London Underground annual entry and exit
- 2020: ▼9.81 million
- 2021: ▲10.82 million
- 2022: ▲24.33 million
- 2023: ▲26.09 million
- 2024: ▲29.48 million

Key dates
- 1 October 1868: Opened (MR)
- 24 December 1868: Started (DR)
- 1 February 1872: Started "Outer Circle" (NLR)
- 1 August 1872: Started "Middle Circle" (H&CR/DR)
- 30 June 1900: Ended "Middle Circle"
- 15 December 1906: Opened (GNP&BR)
- 31 December 1908: Ended "Outer Circle"
- 1949: Started (Circle line)

Listed status
- Listing grade: II
- Entry number: 1392067
- Added to list: 27 August 2004

Other information
- External links: TfL station info page;
- Coordinates: 51°29′39″N 0°10′26″W﻿ / ﻿51.4941°N 0.1738°W

= South Kensington tube station =

London Underground station

South Kensington is a London Underground station in the district of South Kensington, London. It is served by three lines: Circle, District and Piccadilly. On the Circle and District lines the station is between Gloucester Road and Sloane Square stations, and on the Piccadilly line it is between Gloucester Road and Knightsbridge stations. The station is in London fare zone 1. The main station entrance is located at the junction of Old Brompton Road (A3218), Thurloe Place, Harrington Road, Onslow Place and Pelham Street. Subsidiary entrances are located in Exhibition Road giving access by pedestrian tunnel to the Natural History, Science and Victoria and Albert Museums. Also close by are the Royal Albert Hall, Imperial College London, the Royal College of Music, the London branch of the Goethe-Institut and the Ismaili Centre.

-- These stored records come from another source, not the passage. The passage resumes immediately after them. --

(** C10: the setter that descorators.js generates for an accessor without
    a setter. Given [undefined] it returns [undefined] and the world
    differs only in that the receiver has no entry in the accessor cache;
    given any other value it throws a TypeError and the world, cache entry
    included, is as before. *)
Theorem default_setter_accepts_only_undefined
    (w : Descorators.world) (r : reference) (v : value) :
  Descorators.memoizedSetter None (Ref r) (Primitive PUndefined) w
  = (Normal (Primitive PUndefined),
     Descorators.World (Descorators.guuid w) (Descorators.references w)
       (Descorators.method_cache w) (Descorators.bound w)
       (delete r (Descorators.accessor_cache w)) (Descorators.calls w))
  ∧ (v ≠ Primitive PUndefined →
     Descorators.memoizedSetter None (Ref r) v w
     = (Throw (TypeError "Default memoized setter only accepts 'undefined'"), w)).
Proof.
  split; [apply memoizedSetter_default_undefined|apply memoizedSetter_default_other].
Qed.

End accessor_claims.

Section accessor_runs.
#[local] Existing Instance integral_host.

(** Against C7 as stated, in descorators.js. An instance reads a getter
    that answers 1: its entry is Populated. Writing 5 through the default
    setter throws and leaves the entry Populated, with the same value.
    And from the initial world, where the entry is Empty, a write through
    a user-defined setter that returns [undefined] leaves the entry
    Populated, holding [undefined]. *)
Lemma write_can_leave_entry_populated :
  let this := AnObject 1 in
  let one := Primitive (PNumber 1%Z) in
  let five := Primitive (PNumber 5%Z) in
  let getter := λ _ : value, (mret one : M Descorators.world value) in
  let setter :=
    λ _ _ : value, (mret (Primitive PUndefined) : M Descorators.world value) in
  let populated := (Descorators.memoizedGetter getter (Ref this) Descorators.initial).2 in
  let written := (Descorators.memoizedSetter (Some setter) (Ref this) five
                    Descorators.initial).2 in
  Descorators.accessor_cache populated !! this = Some one
  ∧ Descorators.memoizedSetter None (Ref this) five populated
    = (Throw (TypeError "Default memoized setter only accepts 'undefined'"),
       populated)
  ∧ Descorators.accessor_cache Descorators.initial !! this = None
  ∧ Descorators.accessor_cache written !! this = Some (Primitive PUndefined).
Proof. by vm_compute. Qed.
(** * Token-budgeted context assembly: estimator, allocator, truncator, store

    A shallow embedding of the Go packages

      - [components/content/token]      (token counter, budget, budget
                                         manager),
      - [components/content/managers]   (file-backed content managers: base,
                                         index, worldview, character, plans),
      - [components/content]            (the context builder),
      - [components/content/generators] (the token-aware generator),

    followed by the properties proved about them.

    Conventions of the embedding.

    - A Go [string] holding text is modelled by the sequence of its code
      points ([gostring := list rune], [rune := Z]), that is by [[]rune(s)].
      On valid UTF-8 the two views are in bijection and every string
      operation used here ([strings.Fields], [strings.Split] on a newline,
      [strings.Join], [strings.TrimSpace], [range], [[]rune] conversion,
      [utf8.RuneCountInString]) acts on whole code points.  Literals are
      written as UTF-8 byte strings and decoded by [runes].
    - Map keys (component names such as "plan") are plain [string]s.
    - Go's [int] is modelled by [Z].  Every integer computed here is bounded
      by the length of a text or by a token total, so no [int64] wrap-around
      is reachable on inputs that fit in memory.
    - [float64] in the allocator and in the validation of the percentages,
      where the weights are arbitrary [float64] values, is IEEE binary64:
      Rocq's primitive floats, with the conversions of module [Binary64].
      In the token counter the floating-point operations are applied to
      small integers and to the constants 1.5, 0.75, 0.5 and 0.7 only; there
      [float64] is read as exact rationals [Q], and module [Binary64]
      replays the same expressions in binary64, which gives the same
      integers.  Each operation is rounded on its own and [int(x)] of a NaN
      or of a number out of range is the smallest [int64], as on amd64.
    - [time.Time] is modelled by [Z] (an instant); [After] is [<].
    - JSON encoding and decoding, directory listings and the clock are
      parameters of the methods that use them; a run-time panic is the
      result [None]. *)

From Stdlib Require Import ZArith List String Ascii QArith Qround Qabs Qpower
  Lia Lqa Bool.
From Stdlib Require Import PrimFloat FloatOps SpecFloat FloatAxioms Uint63.
From stdpp Require Import base gmap strings.
Import ListNotations.
(* ===== verification/_CoqProject ===== *)
-Q . S2P
Prelude.v
Machine.v
Pmm.v
StringC.v
Dts.v
Vmm.v
Sched.v
SpikeFile.v
Stat.v
Snprintf.v
Htif.v
SpikeUtils.v
Dev.v
Rfs.v
Vfs.v
File.v
Mount.v
Process.v
Fork.v
Elf.v
Load.v
Argv.v
Exec.v
Syscall.v
Trap.v
Asm.v
Typing.v
System.v
UserLib.v
Shell.v
Apps.v
(* ===== verification/StringC.v ===== *)
(** util/string.c: the memory and string routines of the kernel, on physical
    memory.  Each routine is translated loop by loop (word loop and byte loop
    included) and related to a byte-level specification. *)

From S2P Require Import Prelude Machine.

Section StringC.
Context {PLAT : Platform}.

(* ------------------------------------------------------------------ *)
(** * The code *)

Definition memcpy (dest src len : Z) : K Z :=
  ds <- (if Z.land (Z.lor dest src) 7 =? 0
         then kwhile (fun '(d, p) =>
                if d <? dest + len - 7
                then v <- ld64 p ;; st64 d v ;;; ret (inl (d + 8, p + 8))
                else ret (inr (d, p))) (dest, src)
         else ret (dest, src)) ;;
  kwhile (fun '(d, p) =>
    if d <? dest + len then v <- ld8 p ;; st8 d v ;;; ret (inl (d + 1, p + 1))
    else ret (inr tt)) ds ;;;
  ret dest.

(** the word [memset] stores: the byte repeated eight times *)
Definition memset_word (byte : Z) : Z :=
  let w0 := Z.land byte 0xFF in
  let w1 := Z.lor w0 (Z.shiftl w0 8) in
  let w2 := Z.lor w1 (Z.shiftl w1 16) in
  Z.lor w2 (Z.shiftl (Z.shiftl w2 16) 16).

Definition memset (dest byte len : Z) : K Z :=
  (if Z.land (Z.lor dest len) 7 =? 0
   then kwhile (fun d => if d <? dest + len
                         then st64 d (memset_word byte) ;;; ret (inl (d + 8))
                         else ret (inr tt)) dest
   else kwhile (fun d => if d <? dest + len
                         then st8 d byte ;;; ret (inl (d + 1))
                         else ret (inr tt)) dest) ;;;
  ret dest.

(** strlen and strcmp run in supervisor mode ([ld8]) and, during boot, in machine
    mode ([mld8]): [ld] is the byte load of the mode. *)
Definition strlen_by (ld : Z -> K Z) (s : Z) : K Z :=
  kwhile (fun p => c <- ld p ;; if c =? 0 then ret (inr (p - s)) else ret (inl (p + 1))) s.
Definition strlen : Z -> K Z := strlen_by ld8.

Definition strcmp_by (ld : Z -> K Z) (s1 s2 : Z) : K Z :=
  kwhile (fun '(p1, p2) =>
    c1 <- ld p1 ;; c2 <- ld p2 ;;
    if negb (c1 =? 0) && (c1 =? c2) then ret (inl (p1 + 1, p2 + 1))
    else ret (inr (c1 - c2))) (s1, s2).
Definition strcmp : Z -> Z -> K Z := strcmp_by ld8.

Definition strcpy (dest src : Z) : K Z :=
  kwhile (fun '(d, p) =>
    c <- ld8 p ;; st8 d c ;;;
    if c =? 0 then ret (inr tt) else ret (inl (d + 1, p + 1))) (dest, src) ;;;
  ret dest.

Definition strchr (s c : Z) : K Z :=
  kwhile (fun p => x <- ld8 p ;;
    if x =? 0 then ret (inr 0)
    else if x =? c then ret (inr p) else ret (inl (p + 1))) s.

Definition strcat (dst src : Z) : K Z :=
  n <- strlen dst ;; strcpy (dst + n) src ;;; ret dst.

Definition atol (str : Z) : K Z :=
  str1 <- kwhile (fun p => c <- ld8 p ;;
            if c =? 32 then ret (inl (p + 1)) else ret (inr p)) str ;;
  c <- ld8 str1 ;;
  let sign := c =? 45 in
  let str2 := if (c =? 45) || (c =? 43) then str1 + 1 else str1 in
  res <- kwhile (fun '(p, r) => c <- ld8 p ;;
           if c =? 0 then ret (inr r)
           else ret (inl (p + 1, s64 (s64 (r * 10) + (c - 48))))) (str2, 0) ;;
  ret (if sign then s64 (- res) else res).

Definition memmove (dst src n : Z) : K Z :=
  (if (src <? dst) && (dst <? src + n)
   then kwhile (fun '(d, p, k) =>
          if 0 <? k then v <- ld8 (p - 1) ;; st8 (d - 1) v ;;; ret (inl (d - 1, p - 1, k - 1))
          else ret (inr tt)) (dst + n, src + n, n)
   else kwhile (fun '(d, p, k) =>
          if 0 <? k then v <- ld8 p ;; st8 d v ;;; ret (inl (d + 1, p + 1, k - 1))
          else ret (inr tt)) (dst, src, n)) ;;;
  ret dst.

Definition safestrcpy (s t n : Z) : K Z :=
  if n <=? 0 then ret s
  else
    e <- kwhile (fun '(d, p, k) =>
           if 0 <? k - 1
           then c <- ld8 p ;; st8 d c ;;;
                if negb (c =? 0) then ret (inl (d + 1, p + 1, k - 1)) else ret (inr (d + 1))
           else ret (inr d)) (s, t, n) ;;
    st8 e 0 ;;;
    ret s.

(* ------------------------------------------------------------------ *)
(** * Bytes and words *)

Definition region_ok (a n : Z) : Prop := 0 <= n /\ DRAM_BASE <= a /\ a + n <= PHYS_TOP.

Lemma addr_ok_1 a n i : region_ok a n -> 0 <= i < n -> addr_ok 1 (a + i) = true.
Proof.
  intros (?&?&?) ?. unfold addr_ok. rewrite !andb_true_iff, !Z.leb_le, Z.eqb_eq.
  rewrite Z.mod_1_r. lia.
Qed.
Lemma addr_ok_8 a n i :
  region_ok a n -> a mod 8 = 0 -> 0 <= i -> i + 8 <= n -> i mod 8 = 0 -> addr_ok 8 (a + i) = true.
Proof.
  intros (?&?&?) ? ? ? ?. unfold addr_ok. rewrite !andb_true_iff, !Z.leb_le, Z.eqb_eq.
  split_and!; [lia..|dlia].
Qed.

Lemma load8_range m a : 0 <= load8 m a < 256.
Proof. apply (get_field_range _ _ 8). lia. Qed.
Lemma load8_store8 m a b v :
  load8 (store8 m a v) b = if decide (a = b) then v mod 256 else load8 m b.
Proof.
  unfold load8, store8. case_decide as E.
  - subst. apply (loadn_storen_eq 8). apply field_ok_8.
  - apply loadn_storen_ne; try apply field_ok_8. unfold bit_off. dlia.
Qed.
Lemma load8_word m a b :
  a mod 8 = 0 -> a <= b < a + 8 -> load8 m b = get_field (load64 m a) (8 * (b - a)) 8.
Proof.
  intros. unfold load8, loadn, bit_off, load64.
  replace (b / 8) with (a / 8) by dlia. by replace (b mod 8) with (b - a) by dlia.
Qed.
Lemma load8_store64 m a b v :
  a mod 8 = 0 ->
  load8 (store64 m a v) b =
  if decide (a <= b < a + 8) then get_field v (8 * (b - a)) 8 else load8 m b.
Proof.
  intros. case_decide as E.
  - rewrite (load8_word _ a) by done. rewrite load64_store64_eq. apply get_field_u64; lia.
  - apply loadn_store64_ne. dlia.
Qed.

(** a word is its eight bytes *)
Lemma load64_bytes m m' a b :
  a mod 8 = 0 -> b mod 8 = 0 ->
  (forall i, 0 <= i < 8 -> load8 m (a + i) = load8 m' (b + i)) ->
  load64 m a = load64 m' b.
Proof.
  intros Ha Hb H. apply Z.bits_inj'. intros k Hk.
  destruct (Z.lt_ge_cases k 64) as [Hlt|Hge].
  2:{ pose proof (load64_range m a). pose proof (load64_range m' b).
      unfold load64, u64. by rewrite !Z.mod_pow2_bits_high by lia. }
  specialize (H (k / 8) ltac:(dlia)).
  rewrite (load8_word _ a), (load8_word _ b) in H by dlia.
  apply (f_equal (fun z => Z.testbit z (k mod 8))) in H.
  rewrite !get_field_testbit in H by dlia.
  rewrite (proj2 (Z.ltb_lt _ _)) in H by dlia. simpl in H.
  replace (k mod 8 + 8 * (a + k / 8 - a)) with k in H by dlia.
  by replace (k mod 8 + 8 * (b + k / 8 - b)) with k in H by dlia.
Qed.
(** a 32-bit field is its four bytes *)
Lemma load32_bytes m m' a b :
  a mod 4 = 0 -> b mod 4 = 0 -> (forall i, 0 <= i < 4 -> load8 m (a + i) = load8 m' (b + i)) -> load32 m a = load32 m' b.
Proof.
  intros Ha Hb H. apply Z.bits_inj'. intros k Hk. unfold load32, loadn. rewrite !get_field_testbit by (pose proof (bit_off_range a); pose proof (bit_off_range b); lia).
  destruct (Z.ltb_spec k 32) as [Hlt|]; [|done]. specialize (H (k / 8) ltac:(dlia)). unfold load8, loadn in H.
  apply (f_equal (fun z => Z.testbit z (k mod 8))) in H.
  rewrite !get_field_testbit in H by (try dlia; apply bit_off_range). rewrite (proj2 (Z.ltb_lt _ _)) in H by dlia. cbn [andb] in *.
  rewrite (load64_align m (a + k / 8)), (load64_align m' (b + k / 8)) in H.
  rewrite (load64_align m a), (load64_align m' b). unfold bit_off in *.
  replace (8 * ((a + k / 8) / 8)) with (8 * (a / 8)) in H by dlia. replace (8 * ((b + k / 8) / 8)) with (8 * (b / 8)) in H by dlia.
  replace (k mod 8 + 8 * ((a + k / 8) mod 8)) with (k + 8 * (a mod 8)) in H by dlia.
  by replace (k mod 8 + 8 * ((b + k / 8) mod 8)) with (k + 8 * (b mod 8)) in H by dlia.
Qed.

The station is in two parts: sub-surface platforms opened in 1868 by the Metropolitan Railway and the District Railway as part of the companies' extension of the Inner Circle route eastwards from Gloucester Road to Westminster and deep level platforms opened in 1906 by the Great Northern, Piccadilly and Brompton Railway. A variety of underground and main line services have operated over the sub-surface tracks, which have been modified several times to suit operational demands with the current arrangement being achieved in the 1960s. The deep-level platforms have remained largely unaltered, although the installation of escalators in the 1970s to replace lifts improved interchanges between the two parts of the station. Parts of the sub-surface station and the Exhibition Road pedestrian tunnel are Grade II listed.

South Kensington is the busiest station on the Underground without step-free access, and work to upgrade the station in combination with property development by Places for London is due to begin in 2026.

==History==

===Sub-surface station===
The station was opened on 24 December 1868 by the Metropolitan Railway (MR, later the Metropolitan line) and the District Railway (DR, later the District line). The MR had previously opened an extension from Paddington (Praed Street) (now Paddington) to Gloucester Road on 1 October 1868 and opened tracks to South Kensington to connect to the DR when the DR opened the first section of its line to Westminster. The original South Kensington station, designed by the MR's engineer John Fowler, had two platforms although it was intended that this would be supplemented as DR services extended.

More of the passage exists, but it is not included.